Little is known about the influence of depressed patients' preferences and expectations about treatments upon treatment outcome. We investigated whether better clinical outcome in depressed primary care patients is associated with receiving their preferred treatment.


Within a randomized placebo-controlled single-centre 10-week trial with 5 arms (sertraline; placebo; cognitive-behavioral group therapy, CBT-G; moderated self-help group control; treatment with sertraline or CBT-G according to patients' choice), outcomes for 145 primary care patients with mild-to-moderate depressive disorders according to DSM-IV criteria were investigated. Preference for medication versus psychotherapy was assessed at screening using a single item. Post-baseline difference scores for the Hamilton Depression Rating Scale (HAMD-17) were used to assess treatment outcome (mixed-model repeated-measures regression analysis).

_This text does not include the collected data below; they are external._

(* ===== verification/WorldInv.v ===== *)
(** * The invariant of the world

    Every step of [World.world_step] keeps [WorldView.world_inv], and no thread
    can reach a fault.  For the stock it is about, a step is a step of the
    protocol or a round of the engine ([StockFlow]); for every other stock, and
    for the steps that only pass something on, nothing changes in the view of
    [WorldView]. *)

From stdpp Require Import gmap relations functions.
From S2P Require Import Prelude Double Bytes Config Types StdHeap DeclBook StockExchange.
From S2P Require Import MatchSpec Matching MatchProps OrderedCommit EngineProps.
From S2P Require Import BlockQueue SlidingWindow Messages Exchange Trader TraderProps.
From S2P Require Import TradeReceiver TradeReceiverProps Protocol StockFlow Rules World WorldView.
#[local] Open Scope Z_scope.

(** What is assumed of the operating system, the configuration and the input. *)
Record world_env `{FileIO} (cfg : Config) (inputs : Z -> list Order) : Prop := {
  we_io : reliable_io;
  we_stocks : 0 <= stock_num cfg <= INT_MAX;
  we_exchanges : 0 < exchange_num cfg;
  we_folder : trade_output_folder cfg <> ""%string;
  we_open code : 1 <= code <= stock_num cfg -> sys_open code <> EMPTY_FD;
  we_inj code code' : 1 <= code <= stock_num cfg -> 1 <= code' <= stock_num cfg ->
    sys_open code = sys_open code' -> code = code';
  we_window : 0 < sliding_window_size cfg <= INT_MAX;
  we_inputs code : 1 <= code <= stock_num cfg -> inputs_ok code (inputs code);
  we_ids code : 1 <= code <= stock_num cfg -> ids_from 0 (inputs code);
  we_total code : 1 <= code <= stock_num cfg ->
    Z.of_nat (length (inputs code)) + sliding_window_size cfg < INT_MAX;
}.

Section inv.
Context `{HeapLib} `{FileIO} {Qo Qm : Type} `{Fifo Qo Order} `{Fifo Qm bytes} (cfg : Config).
Context (rules : Z -> Z -> order_rule) (inputs : Z -> list Order) (Henv : world_env cfg inputs).
Implicit Types (w : world Qo Qm) (p : trader_proc Qo) (x : exchange_proc Qm).

Abbreviation stock code := (1 <= code <= stock_num cfg).
Abbreviation total code := (Z.of_nat (length (inputs code))).
Abbreviation inv := (world_inv cfg rules inputs).

Lemma stock_int code : stock code -> is_int code = true.
Proof using Henv. intros Hc. pose proof (we_stocks _ _ Henv). apply is_int_spec. unfold INT_MIN, INT_MAX in *. lia. Qed.

Lemma stock_total code : stock code -> total code < INT_MAX.
Proof using Henv. intros Hc. pose proof (we_total _ _ Henv code Hc). pose proof (we_window _ _ Henv). lia. Qed.

(** ** States with the same view of a stock *)
Record same_stock (code : Z) w w' : Prop := {
  sk_count : length (w_traders w') = length (w_traders w);
  sk_trader t p p' : w_traders w !! t = Some p -> w_traders w' !! t = Some p' ->
    same_flow code (view_trader cfg w code t p) (view_trader cfg w' code t p');
  sk_buffer : order_buffer (exch (view cfg w' code [])) !! code = order_buffer (exch (view cfg w code [])) !! code;
  sk_engine : stock_exchange (exch (view cfg w' code [])) !! code = stock_exchange (exch (view cfg w code [])) !! code;
}.

Abbreviation flows := (flows cfg rules inputs).
Abbreviation moves := (rule_step (stock_num cfg) rules inputs).

Lemma obeys_sent dels code o0 o : obeys rules dels code o0 o -> sent_as o0 o.
Proof using Type. apply decide_order_sent. Qed.

Lemma same_stock_flows dels code w w' : same_stock code w w' -> flows dels code w -> flows dels code w'.
Proof using Type.
  intros [Hl Ht Hb He] (win & next & items & Hf). exists win, next, items.
  eapply flow_same; [exact Hf| |exact Hb|exact He|done].
  apply view_traders; [simpl; by rewrite length_imap|]. intros t y p' Hy Hp'.
  rewrite view_lookup in Hy. apply fmap_Some in Hy as (p & Hp & ->). eauto.
Qed.

(** The flow after a step of the protocol that [view] agrees with. *)
Lemma view_flows dels code a w' win next items :
  flow_inv cfg code (obeys rules dels code) (total code) (inputs code) a win next items ->
  length (traders a) = length (w_traders w') ->
  (forall t y p', traders a !! t = Some y -> w_traders w' !! t = Some p' ->
     same_flow code y (view_trader cfg w' code t p')) ->
  order_buffer (exch (view cfg w' code [])) !! code = order_buffer (exch a) !! code ->
  stock_exchange (exch (view cfg w' code [])) !! code = stock_exchange (exch a) !! code ->
  dels code = delivered a -> flows dels code w'.
Proof using Type.
  intros Hf Hl Ht Hb He Hd. exists win, next, items. eapply flow_same; [exact Hf| |exact Hb|exact He|exact Hd].
  by apply view_traders.
Qed.

Lemma same_view_flow w w' code t p p' :
  upcoming cfg (tp_ctl p') code = upcoming cfg (tp_ctl p) code ->
  on_way cfg code (chan (w_orders w') (t, exch_no cfg code)) (tp_queues p') (order_to_send p') =
    on_way cfg code (chan (w_orders w) (t, exch_no cfg code)) (tp_queues p) (order_to_send p) ->
  reports cfg w' code t = reports cfg w code t ->
  get_sliding_window_start (tp_info p') code = get_sliding_window_start (tp_info p) code ->
  same_flow code (view_trader cfg w code t p) (view_trader cfg w' code t p').
Proof using Type. intros E1 E2 E3 E4. unfold same_flow. simpl. by rewrite E1, E2, E3, E4. Qed.

Lemma trades_done_same ts w w' t p p' :
  trades_done cfg ts w t p -> tp_recv p' = tp_recv p -> tp_info p' = tp_info p ->
  (forall code, stock code -> trades_of (reports cfg w' code t) = trades_of (reports cfg w code t)) ->
  trades_done cfg ts w' t p'.
Proof using Type.
  intros (got & Hr & Hh & Ht) Er Ei Hrep. exists got. rewrite Er, Ei. split_and!; [done|done|].
  intros code Hc. rewrite Hrep by done. auto.
Qed.

(** The invariant depends on the values of the delivered orders only. *)
Lemma world_inv_ext dels dels' w : inv dels w -> (forall code, dels' code = dels code) -> inv dels' w.
Proof using Type.
  intros [Hf Htr Htg Hex Ho Hr Hn] Hd. split; try done.
  - intros code Hc. destruct (Hf code Hc) as (win & next & items & Hfl). exists win, next, items. rewrite Hd.
    eapply flow_mono; [|exact Hfl]. intros o0 o. apply obeys_grows. intros c. by rewrite Hd.
  - intros t p Hp. destruct (Htr t p Hp) as (got & Hrecv & Hh & Ht). exists got. split_and!; [done|done|].
    intros code Hc. unfold trades_from in *. rewrite Hd. auto.
Qed.

(** ** A step of a controller *)
Abbreviation set_trader w t p' := (mkWorld (<[t := p']> (w_traders w)) (w_exchanges w) (w_orders w) (w_reports w)).

(** Only a trader changes, and not what it knows. *)
Lemma set_trader_inv dels w t p p' :
  inv dels w -> w_traders w !! t = Some p -> tp_recv p' = tp_recv p -> tp_info p' = tp_info p ->
  trader_good cfg rules p' ->
  (forall code, stock code -> flows dels code (set_trader w t p') \/
     upcoming cfg (tp_ctl p') code = upcoming cfg (tp_ctl p) code /\
     on_way cfg code (chan (w_orders w) (t, exch_no cfg code)) (tp_queues p') (order_to_send p') =
       on_way cfg code (chan (w_orders w) (t, exch_no cfg code)) (tp_queues p) (order_to_send p)) ->
  inv dels (set_trader w t p').
Proof using Type.
  intros Hi Hp Er Ei Hg Hflow. pose proof Hi as [Hf Htr Htg Hex Ho Hr Hn].
  split; simpl; try done.
  - intros code Hc. destruct (Hflow code Hc) as [?|[Eup Eway]]; [done|].
    eapply same_stock_flows; [|by apply Hf]. split; simpl; [by rewrite length_insert| |done|done].
    intros t' p1 p1' Ha Ha'. apply list_lookup_insert_Some in Ha' as [(-> & -> & _)|[_ Ha']].
    + assert (p1 = p) as -> by congruence. apply same_view_flow; [done|done|done|by rewrite Ei].
    + assert (p1' = p1) as -> by congruence. done.
  - intros t' p1' [(-> & -> & _)|[_ Ha']]%list_lookup_insert_Some; [|by apply Htr].
    eapply trades_done_same; [by apply Htr|done|done|done].
  - intros t' p1' [(-> & -> & _)|[_ Ha']]%list_lookup_insert_Some; [done|by eapply Htg].
  - intros t' e. rewrite length_insert. apply Ho.
Qed.
Lemma start_int dels w t p code k :
  inv dels w -> w_traders w !! t = Some p -> stock code -> get_sliding_window_start (tp_info p) code = Done k ->
  1 <= k <= total code + 1.
Proof using Type.
  intros Hi Hp Hc Hk. destruct (tg_start _ _ _ (wi_traders _ _ _ _ _ Hi t p Hp) code Hc) as (k' & Hk' & Hle).
  rewrite Hk in Hk'. injection Hk' as <-. split; [done|].
  destruct (wi_flow _ _ _ _ _ Hi code Hc) as (win & next & items & Hf).
  pose proof (fi_protocol _ _ _ _ _ _ _ _ _ Hf) as Hs. pose proof (so_bound _ _ _ _ _ _ _ Hs).
  assert (Hv : traders (view cfg w code (dels code)) !! t = Some (view_trader cfg w code t p)) by by rewrite view_lookup, Hp.
  destruct (to_start _ _ _ _ _ (proj1 (Forall_lookup _ _) (so_traders _ _ _ _ _ _ _ Hs) t _ Hv)) as (k2 & Hk2 & Hch).
  simpl in Hk2. rewrite Hk in Hk2. injection Hk2 as <-. apply ack_chain_le in Hch. lia.
Qed.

Depressed patients receiving their preferred treatment (n = 63), whether sertraline or CBT-G, responded significantly better than those who did not receive their preferred therapy (n = 54; p = 0.001). The difference in outcome between both groups was 8.0 points on the HAMD-17 for psychotherapy and 2.9 points on the HAMD-17 for treatment with antidepressants. Results were not explained by differences in depression severity or dropout rates.


Patients' relative preference for medication versus psychotherapy should be considered when offering a treatment because receiving the preferred treatment conveys an additional and clinically relevant benefit (HAMD-17: +2.9 points for drugs; +8.0 points for CBT-G) in outcome.